In compliance with the directives of the president Ali Abdulla Saleh, the Yemeni Ports Authority installed in the late seventies and early eighties a number of solar energy-powered beacons in some of the islands in the south of the Red Sea. The British government was responsible for managing and maintaining the Red Sea Beacons but it failed to do so at that time, therefore the Yemeni government carried out that task in its stead. The Arab Republic of Yemen had taken part as observer in the conference of the governments members of the agreement of the Red Sea beacons held in London in June 1989, while the Ethiopian government did not ask to participate in that meeting and did not object to Yemen’s installation of those beacons.
In conclusion I would like to offer some general remarks on the arguments and legal presumptions offered by the two parties;
1- Eritrea has presented a large quantity of documents, but its legal team had not examined those documents. Some of them were useful in support of the presentations and others were harmful to them in other aspects. The Yemeni side benefited from the Eritrean documentation especially the documents in possession of the Ethiopian foreign ministry. However, the Yemeni team was not in a position capable of obtaining them. And the Yemeni team refrained from presenting documents useful to it, which might arouse the anger of some members of the arbitration tribunal.

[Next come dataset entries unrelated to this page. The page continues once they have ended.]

Lemma C6_results_text_layout_witness :
  submit_quiz (choose "B" loaded) =
    Some (String.concat NL
            ["Results:" +:+ NL;
             "Q1: ✔  Your: B   Correct: B";
             "Q2: ✘  Your: (blank)   Correct: C";
             NL +:+ "Score: 1/2  (50.0%)" +:+ NL]).
Proof.
  pose proof (C6_results_text_layout (choose "B" loaded)) as H.
  simpl in H. etrans; [apply H; by vm_compute|]. by vm_compute.
Defined.

(** C6, the claim as stated: the results text of [src/quiz_app.py] does not
    begin with the score line, and shows neither "-" nor "?". *)
Lemma C6_results_text_begins_with_results :
  submit_quiz (choose "B" loaded) =
    Some ("Results:" +:+ NL +:+ NL +:+
          "Q1: ✔  Your: B   Correct: B" +:+ NL +:+
          "Q2: ✘  Your: (blank)   Correct: C" +:+ NL +:+ NL +:+
          "Score: 1/2  (50.0%)" +:+ NL) ∧
  startswith (default "" (submit_quiz (choose "B" loaded))) "Score: " = false ∧
  submit_quiz (_load_from_data no_letter_quiz init).1 =
    Some ("Results:" +:+ NL +:+ NL +:+
          "Q1: ✘  Your: (blank)   Correct: " +:+ NL +:+ NL +:+
          "Score: 0/1  (0.0%)" +:+ NL).
Proof. by vm_compute. Qed.



(** ** Option labels *)

Lemma rstrip_head c r :
  is_space c = false → ∃ r', rstrip (String c r) = String c r'.
Proof. intros Hc. simpl. destruct (rstrip r); rewrite ?Hc; eauto. Qed.

Lemma rstrip_head2 a b r :
  is_space b = false → ∃ r', rstrip (String a (String b r)) = String a (String b r').
Proof.
  intros Hb. destruct (rstrip_head b r Hb) as [r' Hr'].
  exists r'. change (rstrip (String a (String b r)))
    with (match rstrip (String b r) with
          | EmptyString => if is_space a then EmptyString else String a EmptyString
          | x => String a x
          end).
  by rewrite Hr'.
Qed.

Lemma upper_char_space c : is_space (upper_char c) = false → is_space c = false.
Proof. by_cases_on_char c. Qed.

(** A text whose upper-cased form starts with two characters that are not
    white space keeps them under [strip]. *)
Lemma strip_keeps_prefix o x y :
  is_space x = false → is_space y = false →
  startswith (upper o) (String x (String y "")) = true →
  startswith (upper (strip o)) (String x (String y "")) = true.
Proof.
  intros Hx Hy Hs. destruct o as [|a [|b r]]; simpl in Hs;
    rewrite ?andb_false_r in Hs; try discriminate.
  rewrite !andb_true_iff, !bool_decide_eq_true in Hs.
  destruct Hs as (-> & -> & _).
  apply upper_char_space in Hx, Hy.
  unfold strip. cbn [lstrip]. rewrite Hx.
  destruct (rstrip_head2 a b r Hy) as [r' ->].
  simpl. by rewrite !bool_decide_eq_true_2 by done.
Qed.

Lemma label_option_labelled letter opt :
  letter ∈ LETTER_CHOICES →
  startswith (upper (label_option letter opt)) (letter +:+ ")") = true.
Proof.
  intros Hl. unfold label_option.
  destruct (startswith (upper (strip (py_str opt))) (letter +:+ ")")) eqn:Hs; [done|].
  unfold LETTER_CHOICES in Hl.
  repeat (apply elem_of_cons in Hl as [->|Hl]; [done|]).
  by apply elem_of_nil in Hl.
Qed.

Lemma label_option_kept letter opt :
  startswith (upper (strip (py_str opt))) (letter +:+ ")") = true →
  label_option letter opt = strip (py_str opt).
Proof. intros H. unfold label_option. by rewrite H. Qed.

Lemma label_option_added letter opt :
  startswith (upper (strip (py_str opt))) (letter +:+ ")") = false →
  label_option letter opt = letter +:+ ") " +:+ strip (py_str opt).
Proof. intros H. unfold label_option. by rewrite H. Qed.

(** Labelling a labelled option again adds nothing. *)
Lemma label_option_again letter opt :
  letter ∈ LETTER_CHOICES →
  label_option letter (JStr (label_option letter opt)) = strip (label_option letter opt).
Proof.
  intros Hl. apply label_option_kept. simpl.
  pose proof (label_option_labelled letter opt Hl) as H.
  unfold LETTER_CHOICES in Hl.
  repeat (apply elem_of_cons in Hl as [->|Hl];
          [by apply (strip_keeps_prefix _ _ ")"%char)|]).
  by apply elem_of_nil in Hl.
Qed.

Lemma display_options_present d opts :
  dict_get "options" d = Some (JList opts) →
  (4 ≤ length opts)%nat →
  display_options d = Some (zip_with label_option LETTER_CHOICES (take 4 opts)).
Proof.
  intros Hd Hlen. unfold display_options. by rewrite Hd, bool_decide_eq_true_2.
Qed.

(** C7: for an entry whose "options" is a list of at least four items the
    record's options are four texts.  Text [i] is the trimmed option itself
    when that already starts with letter [i] in either case and a closing
    parenthesis, and otherwise the trimmed option behind the upper-case
    letter, a closing parenthesis and a blank.  Either way its upper-cased
    form starts with the letter and the parenthesis, and labelling it again
    only trims it. *)
Theorem C7_options_are_labelled_once (d : list (string * json)) (opts : list json) :
  dict_get "options" d = Some (JList opts) →
  (4 ≤ length opts)%nat →
  ∃ shown,
    display_options d = Some shown ∧
    (∀ r, build_record (JDict d) = Some r → options r = Some shown) ∧
    length shown = 4%nat ∧
    ∀ i letter opt o,
      LETTER_CHOICES !! i = Some letter → opts !! i = Some opt → shown !! i = Some o →
      startswith (upper o) (letter +:+ ")") = true ∧
      (startswith (upper (strip (py_str opt))) (letter +:+ ")") = true →
       o = strip (py_str opt)) ∧
      (startswith (upper (strip (py_str opt))) (letter +:+ ")") = false →
       o = letter +:+ ") " +:+ strip (py_str opt)) ∧
      label_option letter (JStr o) = strip o.
Proof.
  intros Hd Hlen. eexists. split; [by apply display_options_present|].
  split_and!.
  - intros r Hr. simpl in Hr.
    destruct (dict_get "question" d), (dict_get "answer" d); try discriminate.
    injection Hr as <-. simpl. by apply display_options_present.
  - rewrite length_zip_with, length_take.
    change (length LETTER_CHOICES) with 4%nat. lia.
  - intros i letter opt o Hletter Hopt Ho.
    apply lookup_zip_with_Some in Ho as (l' & opt' & -> & Hl' & Hopt').
    assert (i < 4)%nat as Hi by (apply lookup_lt_Some in Hl'; simpl in Hl'; lia).
    rewrite lookup_take_lt in Hopt' by done.
    assert (l' = letter) as -> by congruence.
    assert (opt' = opt) as -> by congruence.
    assert (letter ∈ LETTER_CHOICES) as Hin by (by eapply list_elem_of_lookup_2).
    split_and!.
    + by apply label_option_labelled.
    + apply label_option_kept.
    + apply label_option_added.
    + by apply label_option_again.
Qed.

Lemma C7_options_are_labelled_once_witness :
  ∃ shown,
    display_options [("question", JStr "Q2"); ("answer", JStr "C");
                     ("options", JList (map JStr ["a"; " B) b"; "c) c "; "d"; "e"]))]
      = Some shown ∧
    shown = ["A) a"; "B) b"; "c) c"; "D) d"].
Proof.
  destruct (C7_options_are_labelled_once
              [("question", JStr "Q2"); ("answer", JStr "C");
               ("options", JList (map JStr ["a"; " B) b"; "c) c "; "d"; "e"]))]
              (map JStr ["a"; " B) b"; "c) c "; "d"; "e"]))
    as (shown & Hshown & _).
  - reflexivity.
  - simpl. lia.
  - exists shown. split; [exact Hshown|].
    vm_compute in Hshown. by injection Hshown as <-.
Defined.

2- In order to win the media war with Yemen, Eritrea was, at the beginning of the dispute, quick in using the Internet and its foreign ministry issued a White Letter on the legal findings of the Eritrean allegation, but after extended legal and historical discussion, Eritrea renounced some of the assumptions it was making, such as that the Ottoman sovereignty over these islands was exercised from the African side of the Red Sea. The Yemeni team benefited from these contradictions to support its legal arguments.
3- The contradiction between the Eritrean assumptions and arguments was mostly clear, and that has weakened the Eritrean legal stand.
4- The Yemeni side kept calm against provocations of the Yemeni opposition press that accused the government of submission and ceding to the status quo. The fact is that the Yemeni negotiator was keen to keep its strategy secret to stave off any legal confusion that might result from giving statements and information.
5- In the first phase the Eritrean party tried to address the sentiments of the arbitration tribunal by focusing on the Arab- Israeli conflict, and by begging for compensation in the second phase.
6- The Yemeni team was more capable and organized than its Eritrean counterpart in using the huge quantity of documents in Yemeni interests.
In the light of this fact, we had had an apprehension from the beginning, which is that weakness of the other party and its non-experience might cause the arbitration tribunal to sympathize with it. This premonition was actually based on precedents in international arbitration.